▶ [Activity]:
Once you find the line that contains "exists []. split;", write out that line and every line after it to the end of the records, exactly and with nothing else.
*** Opening of Record excerpts ***
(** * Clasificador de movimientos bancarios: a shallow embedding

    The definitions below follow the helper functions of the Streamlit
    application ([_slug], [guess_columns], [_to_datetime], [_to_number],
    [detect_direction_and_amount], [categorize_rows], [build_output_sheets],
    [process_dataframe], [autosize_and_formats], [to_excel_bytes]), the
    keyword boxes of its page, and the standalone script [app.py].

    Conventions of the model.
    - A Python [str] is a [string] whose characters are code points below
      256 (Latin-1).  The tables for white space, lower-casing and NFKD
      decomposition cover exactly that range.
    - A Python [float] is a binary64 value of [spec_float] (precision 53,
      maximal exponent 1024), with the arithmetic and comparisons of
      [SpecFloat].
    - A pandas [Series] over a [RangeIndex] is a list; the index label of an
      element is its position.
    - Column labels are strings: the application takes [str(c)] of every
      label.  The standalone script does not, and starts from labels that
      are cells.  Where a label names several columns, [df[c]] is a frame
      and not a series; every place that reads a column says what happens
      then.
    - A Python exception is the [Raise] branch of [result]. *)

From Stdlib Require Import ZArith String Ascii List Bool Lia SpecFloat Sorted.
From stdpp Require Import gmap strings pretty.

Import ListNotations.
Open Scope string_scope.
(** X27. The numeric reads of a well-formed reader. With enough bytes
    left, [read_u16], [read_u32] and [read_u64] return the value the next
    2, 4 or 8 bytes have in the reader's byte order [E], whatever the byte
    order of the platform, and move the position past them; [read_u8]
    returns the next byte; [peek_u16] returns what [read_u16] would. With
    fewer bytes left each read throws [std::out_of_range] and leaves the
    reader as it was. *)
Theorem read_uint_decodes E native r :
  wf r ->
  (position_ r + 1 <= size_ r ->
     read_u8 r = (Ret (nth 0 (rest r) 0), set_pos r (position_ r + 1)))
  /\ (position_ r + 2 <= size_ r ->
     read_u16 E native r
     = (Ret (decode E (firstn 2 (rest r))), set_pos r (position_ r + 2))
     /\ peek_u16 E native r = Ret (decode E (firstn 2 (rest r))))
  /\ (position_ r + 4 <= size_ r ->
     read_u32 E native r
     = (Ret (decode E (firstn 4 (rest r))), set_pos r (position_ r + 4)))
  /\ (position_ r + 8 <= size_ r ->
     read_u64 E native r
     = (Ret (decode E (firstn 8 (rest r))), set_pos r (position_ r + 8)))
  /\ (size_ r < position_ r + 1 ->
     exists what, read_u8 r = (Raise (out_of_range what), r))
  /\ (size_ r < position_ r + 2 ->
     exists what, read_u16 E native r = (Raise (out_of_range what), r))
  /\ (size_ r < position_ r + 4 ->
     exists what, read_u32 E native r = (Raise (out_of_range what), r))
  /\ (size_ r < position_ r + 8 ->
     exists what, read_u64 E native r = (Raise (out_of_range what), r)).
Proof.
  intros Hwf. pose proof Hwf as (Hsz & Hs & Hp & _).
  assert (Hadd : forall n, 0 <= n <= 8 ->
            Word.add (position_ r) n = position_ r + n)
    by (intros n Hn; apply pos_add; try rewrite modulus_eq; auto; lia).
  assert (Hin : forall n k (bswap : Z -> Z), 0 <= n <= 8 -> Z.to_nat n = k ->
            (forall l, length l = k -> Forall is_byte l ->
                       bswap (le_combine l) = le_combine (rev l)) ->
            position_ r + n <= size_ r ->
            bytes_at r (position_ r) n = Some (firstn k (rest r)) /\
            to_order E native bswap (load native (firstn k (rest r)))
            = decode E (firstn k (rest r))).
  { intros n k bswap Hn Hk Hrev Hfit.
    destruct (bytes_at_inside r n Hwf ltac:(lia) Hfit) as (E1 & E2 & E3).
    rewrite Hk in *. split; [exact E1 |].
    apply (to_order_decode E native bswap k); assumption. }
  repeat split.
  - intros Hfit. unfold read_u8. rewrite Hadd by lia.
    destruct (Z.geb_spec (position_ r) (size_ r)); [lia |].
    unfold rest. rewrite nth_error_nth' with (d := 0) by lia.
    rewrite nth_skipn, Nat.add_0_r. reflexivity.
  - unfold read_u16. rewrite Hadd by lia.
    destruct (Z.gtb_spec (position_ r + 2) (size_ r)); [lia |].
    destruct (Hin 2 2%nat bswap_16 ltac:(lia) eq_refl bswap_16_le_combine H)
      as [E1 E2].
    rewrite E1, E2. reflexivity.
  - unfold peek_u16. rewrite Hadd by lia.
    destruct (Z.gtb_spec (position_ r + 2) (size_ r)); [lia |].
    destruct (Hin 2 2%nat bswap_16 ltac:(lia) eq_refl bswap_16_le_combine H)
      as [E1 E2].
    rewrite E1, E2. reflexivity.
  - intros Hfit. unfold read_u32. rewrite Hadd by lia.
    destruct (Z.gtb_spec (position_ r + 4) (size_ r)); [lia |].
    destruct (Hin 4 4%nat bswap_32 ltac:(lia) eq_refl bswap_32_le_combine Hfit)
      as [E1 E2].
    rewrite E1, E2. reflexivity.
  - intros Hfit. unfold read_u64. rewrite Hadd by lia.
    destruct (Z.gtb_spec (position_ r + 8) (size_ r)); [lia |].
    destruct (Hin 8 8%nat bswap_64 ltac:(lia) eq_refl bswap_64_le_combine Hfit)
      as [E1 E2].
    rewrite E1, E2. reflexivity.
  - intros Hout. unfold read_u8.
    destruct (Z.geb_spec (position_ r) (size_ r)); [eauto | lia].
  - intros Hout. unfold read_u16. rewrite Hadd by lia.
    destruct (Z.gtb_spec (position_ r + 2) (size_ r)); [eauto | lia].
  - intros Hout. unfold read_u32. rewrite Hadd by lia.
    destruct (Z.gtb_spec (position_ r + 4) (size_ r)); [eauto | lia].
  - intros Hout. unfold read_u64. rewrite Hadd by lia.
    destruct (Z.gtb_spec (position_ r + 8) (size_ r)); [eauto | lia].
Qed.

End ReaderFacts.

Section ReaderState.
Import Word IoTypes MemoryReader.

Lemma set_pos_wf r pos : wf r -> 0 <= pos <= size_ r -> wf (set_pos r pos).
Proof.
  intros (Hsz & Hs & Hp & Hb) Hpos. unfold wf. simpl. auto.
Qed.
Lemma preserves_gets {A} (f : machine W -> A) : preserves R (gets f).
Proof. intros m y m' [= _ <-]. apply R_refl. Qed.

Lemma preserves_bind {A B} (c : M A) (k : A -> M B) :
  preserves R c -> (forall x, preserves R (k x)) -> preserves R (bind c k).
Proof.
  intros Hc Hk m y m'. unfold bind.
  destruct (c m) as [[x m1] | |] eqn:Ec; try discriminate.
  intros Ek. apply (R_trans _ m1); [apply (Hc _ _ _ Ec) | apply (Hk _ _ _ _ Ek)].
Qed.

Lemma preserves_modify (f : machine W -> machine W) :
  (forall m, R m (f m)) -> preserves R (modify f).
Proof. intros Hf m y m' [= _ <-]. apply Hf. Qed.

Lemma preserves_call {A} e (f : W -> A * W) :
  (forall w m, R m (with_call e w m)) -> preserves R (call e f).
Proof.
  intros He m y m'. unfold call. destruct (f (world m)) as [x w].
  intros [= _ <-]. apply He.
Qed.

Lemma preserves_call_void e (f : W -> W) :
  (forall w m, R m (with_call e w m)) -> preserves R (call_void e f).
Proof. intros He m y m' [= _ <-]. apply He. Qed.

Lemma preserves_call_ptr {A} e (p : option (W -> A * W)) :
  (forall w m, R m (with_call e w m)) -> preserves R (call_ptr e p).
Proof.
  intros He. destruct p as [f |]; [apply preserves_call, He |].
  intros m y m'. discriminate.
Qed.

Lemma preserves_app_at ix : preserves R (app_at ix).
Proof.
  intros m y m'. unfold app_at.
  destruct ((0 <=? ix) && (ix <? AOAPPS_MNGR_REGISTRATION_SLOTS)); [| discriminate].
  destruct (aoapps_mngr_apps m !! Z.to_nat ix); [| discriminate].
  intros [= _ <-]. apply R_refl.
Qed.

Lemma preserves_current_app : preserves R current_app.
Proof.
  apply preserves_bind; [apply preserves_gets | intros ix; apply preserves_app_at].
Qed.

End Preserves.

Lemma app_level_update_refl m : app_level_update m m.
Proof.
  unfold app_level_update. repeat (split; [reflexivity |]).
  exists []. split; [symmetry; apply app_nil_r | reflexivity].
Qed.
*** Close of Record excerpts ***
▶ [Response to this task]:
  exists []. split; [symmetry; apply app_nil_r | reflexivity].
Qed.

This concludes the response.